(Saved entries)
--

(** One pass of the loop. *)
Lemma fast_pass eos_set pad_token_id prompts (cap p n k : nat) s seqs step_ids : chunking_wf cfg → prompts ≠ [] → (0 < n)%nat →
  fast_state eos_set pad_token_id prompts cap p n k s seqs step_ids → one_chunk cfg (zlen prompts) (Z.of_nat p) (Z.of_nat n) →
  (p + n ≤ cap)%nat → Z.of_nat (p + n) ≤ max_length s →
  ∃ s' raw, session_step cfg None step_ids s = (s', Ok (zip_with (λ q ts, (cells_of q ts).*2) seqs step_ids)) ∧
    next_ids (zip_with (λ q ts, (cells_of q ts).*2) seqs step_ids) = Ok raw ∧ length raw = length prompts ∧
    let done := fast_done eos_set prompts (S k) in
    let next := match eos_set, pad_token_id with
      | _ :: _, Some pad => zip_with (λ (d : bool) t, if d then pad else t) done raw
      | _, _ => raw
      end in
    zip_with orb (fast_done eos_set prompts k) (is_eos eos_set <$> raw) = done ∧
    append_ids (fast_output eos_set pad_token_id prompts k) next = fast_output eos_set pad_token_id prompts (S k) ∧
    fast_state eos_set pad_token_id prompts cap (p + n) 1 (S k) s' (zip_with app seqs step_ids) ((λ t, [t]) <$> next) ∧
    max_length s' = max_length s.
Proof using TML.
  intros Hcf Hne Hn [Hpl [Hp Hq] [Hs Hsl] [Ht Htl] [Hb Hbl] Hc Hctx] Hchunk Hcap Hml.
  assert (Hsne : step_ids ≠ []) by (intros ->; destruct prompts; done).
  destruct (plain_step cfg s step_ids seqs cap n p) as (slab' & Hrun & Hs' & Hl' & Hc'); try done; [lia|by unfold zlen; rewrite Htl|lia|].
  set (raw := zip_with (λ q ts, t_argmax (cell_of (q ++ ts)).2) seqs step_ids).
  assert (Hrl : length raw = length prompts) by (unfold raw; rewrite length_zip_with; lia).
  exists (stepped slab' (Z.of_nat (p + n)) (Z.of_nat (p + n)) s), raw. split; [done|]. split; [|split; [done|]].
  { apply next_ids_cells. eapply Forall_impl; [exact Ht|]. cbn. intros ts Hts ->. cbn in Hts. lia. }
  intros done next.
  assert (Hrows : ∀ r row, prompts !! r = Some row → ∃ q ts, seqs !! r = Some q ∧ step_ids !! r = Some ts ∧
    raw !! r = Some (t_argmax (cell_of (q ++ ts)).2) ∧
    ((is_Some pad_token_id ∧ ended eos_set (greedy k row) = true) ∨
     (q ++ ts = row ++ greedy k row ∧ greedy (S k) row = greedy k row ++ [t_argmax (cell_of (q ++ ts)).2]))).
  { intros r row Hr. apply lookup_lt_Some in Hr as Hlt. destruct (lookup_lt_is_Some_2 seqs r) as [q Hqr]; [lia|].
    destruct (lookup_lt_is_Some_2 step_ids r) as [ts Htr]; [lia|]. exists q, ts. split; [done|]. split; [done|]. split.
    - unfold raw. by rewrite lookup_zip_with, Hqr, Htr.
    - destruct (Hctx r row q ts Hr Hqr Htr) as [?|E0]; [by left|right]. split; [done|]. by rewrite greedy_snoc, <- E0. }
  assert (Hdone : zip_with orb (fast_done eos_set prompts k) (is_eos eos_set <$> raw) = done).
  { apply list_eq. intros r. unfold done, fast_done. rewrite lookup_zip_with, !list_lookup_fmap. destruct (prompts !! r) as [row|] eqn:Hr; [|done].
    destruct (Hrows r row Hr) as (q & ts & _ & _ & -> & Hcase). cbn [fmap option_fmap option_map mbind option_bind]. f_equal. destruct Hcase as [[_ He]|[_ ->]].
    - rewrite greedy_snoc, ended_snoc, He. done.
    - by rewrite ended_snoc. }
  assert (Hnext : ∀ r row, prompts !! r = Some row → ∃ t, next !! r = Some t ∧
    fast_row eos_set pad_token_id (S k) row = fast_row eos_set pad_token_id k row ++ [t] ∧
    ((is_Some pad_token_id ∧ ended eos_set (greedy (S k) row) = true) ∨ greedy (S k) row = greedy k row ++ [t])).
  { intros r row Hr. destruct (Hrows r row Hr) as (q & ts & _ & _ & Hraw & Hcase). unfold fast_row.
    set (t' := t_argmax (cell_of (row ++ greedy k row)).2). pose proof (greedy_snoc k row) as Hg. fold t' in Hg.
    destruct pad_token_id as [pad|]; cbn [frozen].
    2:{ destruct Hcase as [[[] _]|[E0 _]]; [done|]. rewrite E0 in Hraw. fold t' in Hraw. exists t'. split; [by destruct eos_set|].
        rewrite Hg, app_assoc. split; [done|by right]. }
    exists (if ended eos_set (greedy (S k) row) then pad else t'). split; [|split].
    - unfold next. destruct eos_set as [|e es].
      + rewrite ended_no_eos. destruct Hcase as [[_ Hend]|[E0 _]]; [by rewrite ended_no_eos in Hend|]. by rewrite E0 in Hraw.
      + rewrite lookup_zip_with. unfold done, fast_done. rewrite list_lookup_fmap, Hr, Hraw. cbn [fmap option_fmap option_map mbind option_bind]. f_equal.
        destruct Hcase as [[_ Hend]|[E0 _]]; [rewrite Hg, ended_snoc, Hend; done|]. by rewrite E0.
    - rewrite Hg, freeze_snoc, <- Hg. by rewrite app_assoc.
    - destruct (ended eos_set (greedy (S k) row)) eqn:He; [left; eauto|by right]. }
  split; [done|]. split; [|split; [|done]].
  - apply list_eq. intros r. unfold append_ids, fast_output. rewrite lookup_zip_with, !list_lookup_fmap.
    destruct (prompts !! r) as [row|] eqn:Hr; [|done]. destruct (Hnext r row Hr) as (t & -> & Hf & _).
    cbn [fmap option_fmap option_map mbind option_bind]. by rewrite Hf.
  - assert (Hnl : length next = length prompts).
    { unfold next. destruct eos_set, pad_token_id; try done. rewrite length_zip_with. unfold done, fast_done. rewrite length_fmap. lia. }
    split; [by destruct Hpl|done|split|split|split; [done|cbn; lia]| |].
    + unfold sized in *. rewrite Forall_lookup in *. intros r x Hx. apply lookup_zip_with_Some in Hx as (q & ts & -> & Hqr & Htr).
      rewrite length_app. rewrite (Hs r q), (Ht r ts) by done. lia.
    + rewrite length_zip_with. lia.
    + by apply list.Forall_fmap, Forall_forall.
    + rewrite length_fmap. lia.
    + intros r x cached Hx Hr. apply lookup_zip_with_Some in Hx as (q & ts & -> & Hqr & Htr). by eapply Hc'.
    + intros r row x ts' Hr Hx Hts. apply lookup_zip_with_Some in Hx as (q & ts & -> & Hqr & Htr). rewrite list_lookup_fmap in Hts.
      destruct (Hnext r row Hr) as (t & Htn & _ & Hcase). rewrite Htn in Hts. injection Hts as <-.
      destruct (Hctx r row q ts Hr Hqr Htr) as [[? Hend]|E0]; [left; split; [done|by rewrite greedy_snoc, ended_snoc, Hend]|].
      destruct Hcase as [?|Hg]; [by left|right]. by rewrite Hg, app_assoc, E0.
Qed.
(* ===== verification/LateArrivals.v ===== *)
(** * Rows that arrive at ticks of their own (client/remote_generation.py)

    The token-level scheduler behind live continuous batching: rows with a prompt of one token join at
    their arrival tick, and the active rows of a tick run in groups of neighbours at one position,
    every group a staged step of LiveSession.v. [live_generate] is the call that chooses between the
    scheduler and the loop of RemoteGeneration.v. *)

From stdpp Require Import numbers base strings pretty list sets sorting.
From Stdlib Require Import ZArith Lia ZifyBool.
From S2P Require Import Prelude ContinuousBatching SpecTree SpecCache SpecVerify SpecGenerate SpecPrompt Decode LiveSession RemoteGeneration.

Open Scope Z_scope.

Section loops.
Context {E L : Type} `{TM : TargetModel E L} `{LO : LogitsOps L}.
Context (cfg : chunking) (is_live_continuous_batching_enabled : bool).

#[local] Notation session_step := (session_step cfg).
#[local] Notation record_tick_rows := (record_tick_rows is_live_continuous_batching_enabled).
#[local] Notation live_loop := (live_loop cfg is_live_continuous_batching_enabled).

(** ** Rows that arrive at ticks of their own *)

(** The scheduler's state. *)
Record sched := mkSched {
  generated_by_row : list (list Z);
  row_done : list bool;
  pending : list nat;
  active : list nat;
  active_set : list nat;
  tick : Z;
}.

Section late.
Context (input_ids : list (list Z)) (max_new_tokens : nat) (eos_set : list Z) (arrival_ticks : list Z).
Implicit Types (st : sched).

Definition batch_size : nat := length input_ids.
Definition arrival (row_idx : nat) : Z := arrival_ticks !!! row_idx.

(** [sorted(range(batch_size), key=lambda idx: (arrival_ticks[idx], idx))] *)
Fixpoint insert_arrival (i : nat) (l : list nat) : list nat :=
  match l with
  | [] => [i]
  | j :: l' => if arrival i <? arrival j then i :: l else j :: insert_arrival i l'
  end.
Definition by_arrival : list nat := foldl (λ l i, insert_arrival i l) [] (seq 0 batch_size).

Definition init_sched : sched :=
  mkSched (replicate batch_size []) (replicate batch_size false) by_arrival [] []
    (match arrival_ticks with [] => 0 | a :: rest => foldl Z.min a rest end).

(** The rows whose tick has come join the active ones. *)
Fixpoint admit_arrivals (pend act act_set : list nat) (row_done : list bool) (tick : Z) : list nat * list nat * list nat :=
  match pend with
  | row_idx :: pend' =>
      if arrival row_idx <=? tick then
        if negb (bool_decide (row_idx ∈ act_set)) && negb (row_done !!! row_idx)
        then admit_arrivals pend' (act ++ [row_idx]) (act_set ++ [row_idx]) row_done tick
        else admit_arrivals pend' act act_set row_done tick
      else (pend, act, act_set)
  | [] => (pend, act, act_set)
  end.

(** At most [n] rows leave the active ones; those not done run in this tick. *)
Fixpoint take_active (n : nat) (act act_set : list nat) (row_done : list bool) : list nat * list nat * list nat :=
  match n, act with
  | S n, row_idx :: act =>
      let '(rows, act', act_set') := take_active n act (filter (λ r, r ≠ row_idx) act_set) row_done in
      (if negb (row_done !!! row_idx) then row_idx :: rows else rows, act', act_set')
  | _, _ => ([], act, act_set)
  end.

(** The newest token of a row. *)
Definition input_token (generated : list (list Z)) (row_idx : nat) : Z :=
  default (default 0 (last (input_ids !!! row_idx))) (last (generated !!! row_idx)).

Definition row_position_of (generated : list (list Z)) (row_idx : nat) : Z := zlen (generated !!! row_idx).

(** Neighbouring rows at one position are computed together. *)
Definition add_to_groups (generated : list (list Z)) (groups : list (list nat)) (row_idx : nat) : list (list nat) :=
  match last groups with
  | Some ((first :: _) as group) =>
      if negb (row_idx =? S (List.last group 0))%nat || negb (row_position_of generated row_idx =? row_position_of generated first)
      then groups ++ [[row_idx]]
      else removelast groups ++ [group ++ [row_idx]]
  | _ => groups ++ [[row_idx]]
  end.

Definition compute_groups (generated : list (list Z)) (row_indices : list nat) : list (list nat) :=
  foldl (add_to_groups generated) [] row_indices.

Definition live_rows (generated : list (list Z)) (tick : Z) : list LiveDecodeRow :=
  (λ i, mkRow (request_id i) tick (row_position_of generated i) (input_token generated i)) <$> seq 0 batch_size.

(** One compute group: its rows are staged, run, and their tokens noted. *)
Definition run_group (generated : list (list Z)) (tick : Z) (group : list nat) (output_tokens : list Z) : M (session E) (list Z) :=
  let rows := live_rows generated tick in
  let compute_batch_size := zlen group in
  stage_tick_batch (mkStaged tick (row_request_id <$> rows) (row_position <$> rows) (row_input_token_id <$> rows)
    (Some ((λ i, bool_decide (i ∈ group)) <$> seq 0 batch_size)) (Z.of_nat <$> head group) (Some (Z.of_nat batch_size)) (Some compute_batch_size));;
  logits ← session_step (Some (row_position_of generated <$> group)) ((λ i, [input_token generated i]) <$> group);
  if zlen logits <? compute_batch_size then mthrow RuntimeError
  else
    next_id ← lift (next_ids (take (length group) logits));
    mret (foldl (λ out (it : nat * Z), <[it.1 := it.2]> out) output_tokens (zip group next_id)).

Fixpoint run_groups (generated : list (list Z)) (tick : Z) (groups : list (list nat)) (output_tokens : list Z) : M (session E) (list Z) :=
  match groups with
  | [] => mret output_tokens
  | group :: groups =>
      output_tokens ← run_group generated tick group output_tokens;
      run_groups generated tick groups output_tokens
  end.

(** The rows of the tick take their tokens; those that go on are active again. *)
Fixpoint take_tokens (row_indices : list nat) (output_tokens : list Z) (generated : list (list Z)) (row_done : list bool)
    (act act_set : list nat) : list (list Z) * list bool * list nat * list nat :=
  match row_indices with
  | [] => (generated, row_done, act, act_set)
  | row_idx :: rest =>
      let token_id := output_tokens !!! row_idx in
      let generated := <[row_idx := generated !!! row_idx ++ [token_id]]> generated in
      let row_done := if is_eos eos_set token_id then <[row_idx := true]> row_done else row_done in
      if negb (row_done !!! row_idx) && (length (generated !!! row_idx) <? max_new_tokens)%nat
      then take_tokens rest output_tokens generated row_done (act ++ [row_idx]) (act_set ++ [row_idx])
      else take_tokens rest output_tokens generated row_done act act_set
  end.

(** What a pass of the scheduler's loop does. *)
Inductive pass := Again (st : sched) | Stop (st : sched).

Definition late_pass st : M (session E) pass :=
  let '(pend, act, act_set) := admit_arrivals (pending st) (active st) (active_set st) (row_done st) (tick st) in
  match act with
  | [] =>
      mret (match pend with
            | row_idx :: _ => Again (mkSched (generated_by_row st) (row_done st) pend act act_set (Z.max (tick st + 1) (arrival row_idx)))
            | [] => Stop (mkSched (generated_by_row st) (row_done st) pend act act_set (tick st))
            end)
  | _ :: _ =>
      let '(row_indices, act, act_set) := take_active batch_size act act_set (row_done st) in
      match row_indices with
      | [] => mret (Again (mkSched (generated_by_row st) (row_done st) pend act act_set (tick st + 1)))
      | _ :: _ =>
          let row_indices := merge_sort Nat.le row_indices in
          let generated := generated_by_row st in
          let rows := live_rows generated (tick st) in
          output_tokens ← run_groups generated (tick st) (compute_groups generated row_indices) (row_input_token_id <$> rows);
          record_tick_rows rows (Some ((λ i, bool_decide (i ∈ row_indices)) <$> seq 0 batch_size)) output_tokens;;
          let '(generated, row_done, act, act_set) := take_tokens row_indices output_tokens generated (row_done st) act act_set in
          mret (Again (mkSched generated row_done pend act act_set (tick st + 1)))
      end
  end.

--

In the records above, how many lines include "mret"? Reply only with the number.

RESULT:
5